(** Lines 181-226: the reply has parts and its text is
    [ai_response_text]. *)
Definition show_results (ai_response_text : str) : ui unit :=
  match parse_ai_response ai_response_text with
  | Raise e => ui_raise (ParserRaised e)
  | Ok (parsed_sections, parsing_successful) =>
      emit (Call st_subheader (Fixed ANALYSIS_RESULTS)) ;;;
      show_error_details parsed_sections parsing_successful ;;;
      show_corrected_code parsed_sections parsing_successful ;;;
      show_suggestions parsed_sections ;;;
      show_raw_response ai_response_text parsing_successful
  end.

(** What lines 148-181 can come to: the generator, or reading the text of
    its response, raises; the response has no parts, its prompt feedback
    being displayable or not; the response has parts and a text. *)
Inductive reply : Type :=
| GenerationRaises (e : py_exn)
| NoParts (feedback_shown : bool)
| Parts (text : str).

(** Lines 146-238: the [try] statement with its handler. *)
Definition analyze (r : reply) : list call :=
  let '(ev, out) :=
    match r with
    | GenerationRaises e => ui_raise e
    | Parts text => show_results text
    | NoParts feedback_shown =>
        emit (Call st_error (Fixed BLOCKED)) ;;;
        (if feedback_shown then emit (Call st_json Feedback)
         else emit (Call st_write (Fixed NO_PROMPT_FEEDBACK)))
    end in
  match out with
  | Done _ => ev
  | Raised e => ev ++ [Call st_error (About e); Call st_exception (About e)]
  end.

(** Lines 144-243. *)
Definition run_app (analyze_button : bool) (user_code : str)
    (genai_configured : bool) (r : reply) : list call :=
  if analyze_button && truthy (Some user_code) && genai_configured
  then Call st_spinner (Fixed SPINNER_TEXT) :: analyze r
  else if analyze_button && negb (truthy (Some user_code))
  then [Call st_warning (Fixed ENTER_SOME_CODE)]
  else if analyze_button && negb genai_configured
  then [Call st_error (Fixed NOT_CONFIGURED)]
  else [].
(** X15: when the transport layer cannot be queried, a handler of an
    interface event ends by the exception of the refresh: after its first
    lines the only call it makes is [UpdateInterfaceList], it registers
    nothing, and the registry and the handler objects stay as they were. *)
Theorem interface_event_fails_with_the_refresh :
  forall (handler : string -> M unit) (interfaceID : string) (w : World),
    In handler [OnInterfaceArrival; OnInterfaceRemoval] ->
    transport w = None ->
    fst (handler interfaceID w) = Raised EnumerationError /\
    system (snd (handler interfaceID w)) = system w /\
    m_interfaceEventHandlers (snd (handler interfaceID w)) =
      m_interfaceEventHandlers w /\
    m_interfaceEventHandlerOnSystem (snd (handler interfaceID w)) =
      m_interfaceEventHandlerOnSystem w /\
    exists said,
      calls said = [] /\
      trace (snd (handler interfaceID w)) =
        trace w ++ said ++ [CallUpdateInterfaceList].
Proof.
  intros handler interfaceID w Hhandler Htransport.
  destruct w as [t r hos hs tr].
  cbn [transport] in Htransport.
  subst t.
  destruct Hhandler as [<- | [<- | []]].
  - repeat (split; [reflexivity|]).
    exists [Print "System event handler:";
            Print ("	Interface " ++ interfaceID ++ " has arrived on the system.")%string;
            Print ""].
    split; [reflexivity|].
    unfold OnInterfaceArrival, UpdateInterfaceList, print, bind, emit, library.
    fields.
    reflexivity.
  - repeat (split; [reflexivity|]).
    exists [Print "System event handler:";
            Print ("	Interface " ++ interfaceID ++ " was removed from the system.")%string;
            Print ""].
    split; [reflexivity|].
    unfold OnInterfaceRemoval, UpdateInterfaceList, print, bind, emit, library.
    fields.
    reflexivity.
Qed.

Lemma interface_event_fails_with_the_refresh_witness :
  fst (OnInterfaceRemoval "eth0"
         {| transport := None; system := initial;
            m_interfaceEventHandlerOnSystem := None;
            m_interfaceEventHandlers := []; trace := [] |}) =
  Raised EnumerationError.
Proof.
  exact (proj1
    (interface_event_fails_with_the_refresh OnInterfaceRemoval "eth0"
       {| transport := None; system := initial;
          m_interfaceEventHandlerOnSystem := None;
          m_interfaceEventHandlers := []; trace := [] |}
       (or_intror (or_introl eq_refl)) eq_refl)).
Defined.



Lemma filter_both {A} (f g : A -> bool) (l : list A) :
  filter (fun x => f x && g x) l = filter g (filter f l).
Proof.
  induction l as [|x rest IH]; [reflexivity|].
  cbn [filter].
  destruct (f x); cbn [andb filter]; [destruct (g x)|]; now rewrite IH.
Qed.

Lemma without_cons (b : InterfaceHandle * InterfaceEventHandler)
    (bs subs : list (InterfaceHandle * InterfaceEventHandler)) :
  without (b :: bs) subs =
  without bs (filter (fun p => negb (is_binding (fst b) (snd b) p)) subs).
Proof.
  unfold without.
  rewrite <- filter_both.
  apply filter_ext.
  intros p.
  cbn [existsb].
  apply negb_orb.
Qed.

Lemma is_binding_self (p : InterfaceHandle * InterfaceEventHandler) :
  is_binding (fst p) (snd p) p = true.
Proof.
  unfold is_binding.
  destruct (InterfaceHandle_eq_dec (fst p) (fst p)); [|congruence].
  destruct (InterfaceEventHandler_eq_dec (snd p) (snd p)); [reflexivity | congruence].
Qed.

________

Your answer must be the lines from the first line of the records through the line containing "ui_raise (ParserRaised e)", copied exactly.

(** Lines 181-226: the reply has parts and its text is
    [ai_response_text]. *)
Definition show_results (ai_response_text : str) : ui unit :=
  match parse_ai_response ai_response_text with
  | Raise e => ui_raise (ParserRaised e)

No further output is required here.